Я похоронил Бисквита и сообщил в полицию. Они, конечно, выдали все это за проделки местной детворы. Кстати, это может быть правдой, поскольку красные не прочь опуститься до того, чтобы использовать невинных детей в своей грязной работе.
Теперь я знаю, что стою на пороге «ликвидации». Я более чем уверен в этом, так как обнаружил, что Красный Ром означает убийство, написанное в обратном порядке{44}. Я смирился со смертью, но я отказываюсь умирать в молчании. Поэтому я пишу вам о плане вторжения, надеясь, что мое предупреждение придет не слишком поздно...
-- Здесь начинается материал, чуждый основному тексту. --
Lemma stable_parse_resp_slice depth : stable (λ src, parse_resp_slice src depth).
Proof.
  induction depth as [depth Hd|depth Hd IH] using depth_induction; intros src ext Hlen;
    rewrite !parse_resp_slice_unfold; destruct (Z.ltb_spec MAX_RESP_DEPTH depth); try done; try lia.
  by apply stable_parse_body.
Qed.

(** ** A value takes no more bytes than there are *)

Definition within {A} (m : nat) (r : answer A) : Prop :=
  match r with Ok (Some (_, n)) => (n <= m)%nat | _ => True end.

Lemma within_andthen {A B} m' m (r : answer A) (k : A → nat → answer B) :
  within m' r → (∀ a n, (n <= m')%nat → within m (k a n)) → within m (andthen r k).
Proof. destruct r as [[[a n]|]|]; simpl; auto. Qed.

Lemma within_bind {A B} m (r : result NetError A) (k : A → answer B) :
  (∀ a, within m (k a)) → within m (r ≫= k).
Proof. destruct r; simpl; auto. Qed.

Lemma within_ok {A} m (a : A) n : (n <= m)%nat → within m (Ok (Some (a, n))).
Proof. done. Qed.

Lemma within_line src : within (length src) (Ok (parse_line src)).
Proof.
  unfold parse_line. destruct (find_crlf src) as [i|] eqn:E; simpl; [|done].
  by apply (find_crlf_app src [] i).
Qed.

Lemma within_text {A} bad (k : string → result NetError A) src :
  within (S (length src)) (parse_text bad k src).
Proof.
  eapply within_andthen; [apply within_line|]. intros l n Hn.
  do 2 (apply within_bind; intros ?). apply within_ok. lia.
Qed.

Lemma within_len p kind src : within (length src) (parse_len p kind src).
Proof.
  eapply within_andthen; [apply within_line|]. intros l n Hn.
  do 2 (apply within_bind; intros ?). by apply within_ok.
Qed.

Lemma within_payload kind Kind rest start len :
  within (S (length rest)) (parse_payload kind Kind rest start len).
Proof.
  unfold parse_payload. set (pe := as_unsigned 64 (Z.of_nat start + len)).
  destruct (Z.ltb_spec (blen rest) (as_unsigned 64 (pe + 2))) as [|Ht]; [done|].
  case_match; [done|]. case_match; [|done]. unfold blen in Ht. simpl. lia.
Qed.

Section within_aggregates.
Context (rec : list byte → answer RespValue).
Hypothesis Hrec : ∀ src, within (length src) (rec src).

Lemma within_item rest offset : within (length rest) (parse_item rec rest offset).
Proof.
  unfold parse_item, get_from. destruct (Nat.leb_spec offset (length rest)); [|done].
  eapply within_andthen; [apply Hrec|]. intros a n Hn. rewrite length_drop in Hn.
  apply within_ok. lia.
Qed.

Lemma within_items n rest offset :
  (offset <= length rest)%nat → within (length rest) (parse_items rec n rest offset).
Proof.
  revert offset. induction n as [|n IH]; intros offset Ho; [done|].
  eapply within_andthen; [apply within_item|]. intros item o Ho'.
  eapply within_andthen; [by apply IH|]. intros items m Hm. by apply within_ok.
Qed.

Lemma within_pairs n rest offset :
  (offset <= length rest)%nat → within (length rest) (parse_pairs rec n rest offset).
Proof.
  revert offset. induction n as [|n IH]; intros offset Ho; [done|].
  do 2 (eapply within_andthen; [apply within_item|]; intros ? ? ?).
  eapply within_andthen; [by apply IH|]. intros items m Hm. by apply within_ok.
Qed.

(** The payload or the elements after a length line. *)
Ltac within_sized :=
  eapply within_andthen; [apply within_len|]; intros len n Hn;
  repeat (case_match; [simpl; try done; lia|]);
  eapply within_andthen;
  [ first [ apply within_payload | by apply within_items | by apply within_pairs ]
  | intros a m Hm; first [ apply within_ok; lia | apply within_bind; intros ?; apply within_ok; lia ] ].

Lemma within_body src : within (length src) (parse_body rec src).
Proof.
  destruct src as [|m src]; [done|].
  destruct m; try done; cbn [parse_body length]; try apply within_text; try within_sized.
  - unfold parse_boolean. destruct (Nat.ltb_spec (length src) 3); [done|].
    repeat case_match; simpl; try done; lia.
  - unfold parse_null. destruct (Nat.ltb_spec (length src) 2); [done|].
    repeat case_match; simpl; try done; lia.
Qed.
End within_aggregates.

Lemma within_parse_resp_slice depth src : within (length src) (parse_resp_slice src depth).
Proof.
  revert src. induction depth as [depth Hd|depth Hd IH] using depth_induction; intros src;
    rewrite parse_resp_slice_unfold; destruct (Z.ltb_spec MAX_RESP_DEPTH depth); try done; try lia.
  by apply within_body.
Qed.

(** ** Round trip *)

Fixpoint height (v : RespValue) : nat :=
  match v with
  | Array (Some items) | RSet items | Push items => sup height items
  | RMap pairs => sup (λ kv, Nat.max (height kv.1) (height kv.2)) pairs
  | _ => 0%nat
  end.

(** The values the wire carries: line texts without CRLF, payload lengths within
    an [i64], collections within the limit, one representation of NaN. *)
Definition wf_line (s : string) : Prop := str_ok s = true ∧ find_crlf (as_bytes s) = None.
Definition wf_len {A} (l : list A) : Prop := blen l <= MAX_RESP_COLLECTION_LEN.

Fixpoint wf (v : RespValue) : Prop :=
  match v with
  | SimpleString s | RError s | BigNumber s => wf_line s
  | RInteger i => I64_MIN <= i <= I64_MAX
  | BulkString (Some b) | BlobError b => blen b <= I64_MAX - 64
  | VerbatimString _ text => blen text <= I64_MAX - 68
  | Double f => f64_ok f = true ∧ (is_nan f = true → f = NAN)
  | Array (Some items) | RSet items | Push items => wf_len items ∧ All wf items
  | RMap pairs => wf_len pairs ∧ All (λ kv, wf kv.1 ∧ wf kv.2) pairs
  | BulkString None | Array None | RNull | RBoolean _ => True
  end.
С этого места письмо окончательно свернуло в лунатический бред и заняло еще сорок шесть страниц убористого текста. Майор небрежно оперировал идеями об устройствах контроля мыслей и лучах смерти, рассказывал о планах отравления британских сладостей и прохождения сквозь земную кору под Великобританией с целью превращения острова в вулканический Холокост. Наиболее изощренные и далеко идущие теории выводились из самых банальных вещей: тщательное наблюдение за номерными знаками на припаркованных автомобилях выявило график Армагеддона, безобидные кроссворды сообщили ему имена «всех высокопоставленных агентов НКВД». Все это было прекраснейшим образом аргументировано, звучало логично и, конечно, служило диагнозом.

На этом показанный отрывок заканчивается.